[Hague-jur-commercial-law] Who's regulating the regulators?
Michael Sondow
msondow@iciiu.org
Thu, 04 Sep 2003 00:49:35 -0400
For the latest in a never-ending series of scandals regarding
self-regulation, see the below-linked article on the SEC's investigation
of exhorbitant executive pay, conflict of interest, and failure to
regulate effectively at the New York Stock Exchange.

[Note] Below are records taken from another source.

Lemma streaming_ack s lsn :
  Streaming s -> insub (main s) = SNone ->
  Streaming (on_log (fun l => set_acks (acks l ++ [(lsn, length (emitted l))]) l)
               (on_main (fun m => set_pendingAck (Z.max (pendingAck m) lsn) m) s)).
Proof.
  intros [Ho _ Hout Hp Hpr Hd Hc Hm] Hsub.
  assert (Hg : forall x, x ∈ acks (log s) -> x ∈ acks (log s) ++ [(lsn, length (emitted (log s)))]).
  { intros x Hx. apply elem_of_app. by left. }
  constructor; simpl; try assumption.
  - unfold sub_ok. simpl. by rewrite Hsub.
  - intros Ha. destruct (Z.max_spec (pendingAck (main s)) lsn) as [[Hlt ->]|[Hge Heq]].
    + exists (length (emitted (log s))). split; [|lia]. apply elem_of_app. right. by left.
    + rewrite Heq in *. eapply within_mono; [by apply Hp | reflexivity | exact Hg].
  - eapply promises_mono; [exact Hpr | done].
  - unfold deliver_ok in *. simpl. destruct (delivering s); try done;
      [eapply kept_mono | eapply kept_mono | eapply within_mono]; try exact Hd; done.
  - destruct Hc as [Hc|Hc]; [by left | right]. eapply within_mono; [exact Hc | reflexivity | exact Hg].
Qed.

(** *** Preservation *)
Record log_grows L L' : Prop := {
  lg_sent : sent L' = sent L;
  lg_acks : forall x, x ∈ acks L -> x ∈ acks L';
  lg_handled : handled L `prefix_of` handled L';
  lg_emitted : emitted L `prefix_of` emitted L';
}.

Lemma log_grows_refl L : log_grows L L.
Proof. by constructor. Qed.

Lemma inv_step s s' :
  Inv s -> log_grows (log s) (log s') -> (smode s' = Running -> Streaming s') -> Inv s'.
Proof.
  intros [Hsent _] [Hs Ha Hh He] Hrun. constructor; [|exact Hrun].
  intros l Hl. rewrite Hs in Hl. eapply safe_mono; eauto.
Qed.

Lemma inv_leave s : Inv s -> Inv (leave s).
Proof. intros Hi. eapply inv_step; [exact Hi | apply log_grows_refl | discriminate]. Qed.

Lemma inv_keepalive s err : Inv s -> smode s = Running -> Inv (keepalive err s).
Proof.
  intros Hi Hm. assert (Hs : Streaming s) by (by apply inv_streaming).
  assert (Hi' : Inv (on_log (fun l => set_sent (sent l ++ [clientLSN (shared s)]) l) s)).
  { constructor; simpl.
    - intros l [Hl|Hl]%elem_of_app.
      + eapply safe_mono; [by apply (inv_sent _ Hi) | done..].
      + apply list_elem_of_singleton in Hl as ->.
        eapply safe_mono; [by apply confirmed_safe | done..].
    - intros _. by apply (streaming_log s). }
  unfold keepalive. destruct err; [by apply inv_leave | exact Hi'].
Qed.

Lemma inv_flush s : Inv s -> smode s = Running -> insub (main s) = SNone -> Inv (flush s).
Proof.
  intros Hi Hm Hsub. eapply inv_step; [exact Hi | |].
  - unfold flush. destruct (batch (main s)); apply log_grows_refl.
  - intros _. apply streaming_flush; [by apply inv_streaming | exact Hsub].
Qed.

Lemma inv_received s raw :
  Inv s -> smode s = Running -> Inv (received decode controller raw s).
Proof.
  intros Hi Hm. unfold received. destruct (decode _ raw) as [r d'].
  assert (Hi' : Inv (on_main (set_decoder d') s)).
  { eapply inv_step; [exact Hi | apply log_grows_refl|]. intros _.
    destruct (inv_streaming _ Hi Hm). constructor; assumption. }
  destruct r; [|by apply inv_leave..].
  eapply inv_step; [exact Hi' | by constructor|]. intros _. apply streaming_log; [|done].
  apply streaming_todo. by apply inv_streaming.
Qed.
(** The main goroutine leaves [failed] and the delivery goroutine alone, so a step of
    it that neither confirms nor sends nor acknowledges only has to keep the pledges. *)
Lemma live_main s s' :
  Live s -> acks (log s') = acks (log s) -> sent (log s') = sent (log s) ->
  delivering s' = delivering s -> failed (shared s') = failed (shared s) ->
  clientLSN (shared s') = clientLSN (shared s) ->
  match insub (main s') with SConfirmStore _ | SConfirmDone => False | _ => True end ->
  (smode s' = Running -> smode s = Running /\ forall l, (0 < l)%Z -> covered s l -> covered s' l) ->
  Live s'.
Proof.
  intros Hl Ea Es Ed Ef Ec Hns Hm. eapply live_carries; [exact Hl|..].
  - constructor; try assumption; [rewrite Ec; lia | |]; intros Hr; by apply Hm.
  - split; [|by unfold confirming; destruct (insub (main s'))]. rewrite Ed, Ec. apply (lv_rising _ Hl).
  - intros Hr. rewrite Ef, Ed. apply (lv_exit _ Hl). by apply Hm.
Qed.

Lemma live_leave s : Live s -> Live (leave s).
Proof. intros Hl. by eapply live_main; [exact Hl|..]. Qed.

Lemma live_todo s t : Live s -> Live (on_main (set_todo t) s).
Proof. intros [He Ha Hr Hs Hf]. by constructor. Qed.

Lemma live_keepalive s err : Live s -> Live (keepalive err s).
Proof.
  intros Hl. assert (H : Live (on_log (fun l => set_sent (sent l ++ [clientLSN (shared s)]) l) s)).
  { destruct Hl as [He Ha Hr Hs Hf]. constructor; simpl; try assumption.
    - apply StronglySorted_app_2; [|done | by repeat constructor].
      intros x y Hx Hy. apply list_elem_of_singleton in Hy as ->.
      by apply (proj1 (Forall_forall _ _) Hf).
    - apply Forall_app. split; [done | by repeat constructor]. }
  unfold keepalive. destruct err; [by apply live_leave | exact H].
Qed.

Lemma live_flush s : Live s -> insub (main s) = SNone -> Live (flush s).
Proof.
  intros Hl Hi. unfold flush. destruct (batch (main s)) as [|e es]; [exact Hl|].
  eapply live_main; [exact Hl | done..|]. intros Hm. split; [exact Hm|]. intros l Hpos.
  apply covered_incl. unfold pledged. rewrite Hi. simpl. set_solver.
Qed.

Lemma live_take_event s e :
  Live s -> insub (main s) = SNone -> Live (take_event controller MaxBatchEvents e s).
Proof.
  intros Hl Hi. unfold take_event.
  set (s1 := match controller with Some c => _ | None => s end).
  assert (H1 : Live s1 /\ insub (main s1) = SNone).
  { unfold s1. destruct controller; [|done]. split; [|done].
    destruct Hl as [He Ha Hr Hs Hf]. by constructor. }
  clearbody s1. clear Hl Hi. destruct H1 as [Hl Hi]. cbv zeta.
  set (s2 := on_log _ _).
  assert (H2 : Live s2 /\ insub (main s2) = SNone)
    by (split; [destruct Hl as [He Ha Hr Hs Hf]; by constructor | done]).
  clearbody s2. destruct H2. destruct (decide _); [by apply live_flush | done].
Qed.

Lemma live_take_watermark s lsn content :
  Live s -> insub (main s) = SNone -> Live (take_watermark controller MaxBatchEvents lsn content s).
Proof.
  intros Hl Hi. unfold take_watermark. destruct controller as [c|]; [|done].
  destruct (HandleWatermark _ _ _ _) as [evs ctrl'].
  eapply live_main; [exact Hl | done..|]. intros Hm. split; [exact Hm|]. intros l Hpos.
  apply covered_incl. unfold pledged. rewrite Hi. simpl. set_solver.
Qed.

Lemma live_received s raw : Live s -> insub (main s) = SNone -> Live (received decode controller raw s).
Proof.
  intros Hl Hi. unfold received. destruct (decode _ _) as [r d'].
  assert (H : Live (on_main (set_decoder d') s)) by (destruct Hl as [He Ha Hr Hs Hf]; by constructor).
  destruct r as [r| |]; [|by apply live_leave..].
  destruct H as [He Ha Hr Hs Hf]. by constructor.
Qed.

Lemma live_ack s lsn :
  Live s -> insub (main s) = SNone -> (0 < lsn)%Z ->
  Live (on_log (fun l => set_acks (acks l ++ [(lsn, length (emitted l))]) l)
          (on_main (fun m => set_pendingAck (Z.max (pendingAck m) lsn) m) s)).
Proof.
  intros [He Ha Hr Hs Hf] Hi Hpos. constructor; simpl; try assumption.
  2: { destruct Hr as [Hr _]. split; [exact Hr|]. unfold confirming. simpl. by rewrite Hi. }
  intros Hm l n [Hin|Hin]%elem_of_app.
  - destruct (Ha Hm l n Hin) as [Hp (p & Hin' & Hle)]. split; [done|].
    apply elem_of_cons in Hin' as [Hp'|Hin'].
    { exists p. split; [|done]. rewrite Hp'. apply list_elem_of_here. }
    apply elem_of_cons in Hin' as [Hp'|Hin'].
    { exists (Z.max (pendingAck (main s)) lsn). unfold pledged. simpl. split; [set_solver | lia]. }
    exists p. unfold pledged. simpl. split; [set_solver | done].
  - apply list_elem_of_singleton in Hin as [= -> ->]. split; [done|].
    exists (Z.max (pendingAck (main s)) lsn). unfold pledged. simpl. split; [set_solver | lia].
Qed.

Lemma live_confirm s l :
  Live s -> insub (main s) = SNone -> Live (on_main (set_insub (SConfirmLoad l)) s).
Proof.
  intros Hl Hi. eapply live_main; [exact Hl | done..|]. intros Hm. split; [exact Hm|]. intros l' Hpos.
  apply covered_incl. unfold pledged. rewrite Hi. simpl. set_solver.
Qed.

Lemma live_main_op o rest l s s' :
  Live s -> insub (main s) = SNone -> main_op decode controller MaxBatchEvents o rest l s = Some s' -> Live s'.
Proof.
  intros Hl Hi. unfold main_op. apply (live_todo _ rest) in Hl.
  change (insub (main (on_main (set_todo rest) s)) = SNone) in Hi.
  set (s0 := on_main (set_todo rest) s) in *. clearbody s0.
  destruct o, l; try discriminate; try (destruct why; try discriminate); intros [= <-];
    auto using live_flush, live_keepalive, live_leave, live_received, live_take_event.
  - destruct (decide _); [by apply live_confirm | done].
  - destruct (batch (main s0)); [by apply live_take_watermark|].
    apply live_flush; [by apply live_todo | done].
  - destruct (decide _); [by apply live_ack | done].
Qed.

Lemma live_sub_step l s s' :
  Live s -> Streaming start s -> smode s = Running -> sub_step l s = Some s' -> Live s'.
Proof.
  intros Hl Hs Hm. unfold sub_step. pose proof (str_sub _ _ Hs) as Hsub. unfold sub_ok in Hsub.
  destruct (insub (main s)) as [|cnt ds|lsn|lsn|] eqn:Hi; [discriminate|..].
  - destruct cnt, ds as [|d ds], l; try discriminate; try (destruct why; try discriminate);
      try (case_match; try discriminate); intros [= <-]; auto using live_leave, live_keepalive;
      (eapply live_main; [exact Hl | try done; by destruct ds..|]; intros _; split; [exact Hm|];
       intros p _; apply covered_incl; unfold pledged; rewrite Hi; destruct ds; simpl; set_solver).
  - destruct l; try discriminate. intros [= <-]. destruct Hsub as (-> & Hpos & Hq).
    destruct Hl as [He Ha [Hr _] Hss Hf]. constructor; simpl; try assumption.
    + intros _ p n Hin. destruct (Ha Hm p n Hin) as [Hp Hc]. split; [done|]. revert Hc.
      apply covered_incl. unfold pledged. rewrite Hi. simpl. destruct (decide _); simpl; set_solver.
    + split; [exact Hr|]. unfold confirming. simpl. destruct (decide _); lia.
  - destruct l; try discriminate. intros [= <-]. destruct Hsub as (Hlsn & Hpos & Hq).
    pose proof (proj2 (lv_rising _ Hl) Hm) as Hlt. unfold confirming in Hlt. rewrite Hi in Hlt.
    eapply live_carries; [exact Hl|..].
    + constructor; simpl; try done; [lia|]. intros _ p _ (q & Hq' & Hle). unfold pledged in *.
      rewrite Hi in Hq'. simpl in *. apply elem_of_cons in Hq' as [Heq|Hq'].
      * exists lsn. unfold pledged. simpl. split; [set_solver | lia].
      * exists q. unfold pledged. simpl. split; [set_solver | done].
    + split; unfold confirming; simpl; [|lia]. intros p Hg. exfalso.
      pose proof (str_outstanding _ _ Hs) as Ho. rewrite Hi, Hg in Ho. destruct Hq as [_ Hq].
      simpl in Ho. lia.
    + exact (lv_exit _ Hl).
  - destruct l; try discriminate. intros [= <-].
    pose proof (proj2 (lv_rising _ Hl) Hm) as Hle. unfold confirming in Hle. rewrite Hi in Hle.
    eapply live_main; [exact Hl | done..|]. intros _. split; [exact Hm|].
    intros p Hpos (q & Hq & Hpq). unfold pledged in Hq. rewrite Hi in Hq. simpl in Hq.
    unfold covered, pledged. simpl. apply elem_of_cons in Hq as [Heq|Hq].
    { exists q. split; [set_solver | done]. }
    apply elem_of_cons in Hq as [Heq|Hq].
    { exists (clientLSN (shared s)). split; [set_solver | lia]. }
    exists q. split; [set_solver | done].
Qed.

Lemma live_main_step l s s' :
  Live s -> Inv start s -> main_step decode controller MaxBatchEvents l s = Some s' -> Live s'.
Proof.
  intros Hl HI. unfold main_step. destruct (smode s) eqn:Hm.
  - pose proof (inv_streaming _ _ HI Hm) as Hs.
    destruct (insub (main s)) eqn:Hi; [|by apply live_sub_step..].
    destruct (todo (main s)); [|by apply live_main_op]. unfold loop_top.
    destruct l; try discriminate; try (destruct why; try discriminate); repeat case_match;
      try discriminate; intros [= <-]; auto using live_leave, live_todo.
  - repeat case_match; try discriminate; intros [= <-];
      destruct Hl as [He Ha Hr Hss Hf]; constructor; simpl; try assumption; try congruence;
      (split; [exact (proj1 Hr) | simpl; congruence]).
  - repeat case_match; try discriminate; intros [= <-];
      destruct Hl as [He Ha Hr Hss Hf]; constructor; simpl; try assumption; try done;
      (split; [exact (proj1 Hr) | done]).
  - discriminate.
Qed.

This comes at a time when the NYSE is being accused of overlooking - if
not outright complicity in - the illegal dealings of banks and mutual
funds, under investigation by the New York Attorney General, Elliot
Spitzer.
Self-regulation, which is neither more nor less than an abdication by
government of its most intrinsec function: the oversight of commerce, is
intimately associated with arbitration, the method by which
self-regulation avoids the law by escaping the courts. Note that most
non-negotiated contracts that affect consumers, and which form the
subject of the primary unfairness that will be perpetrated by the Hague
Convention, contain a clause requiring consumers to submit to
arbitration rather than taking their grievance to a court.
Self-regulation - arbitration - non-negotiated contracts. That is the
scheme, or should we say scam, by which corporate America intends to
deprive individual citizens of their right to redress.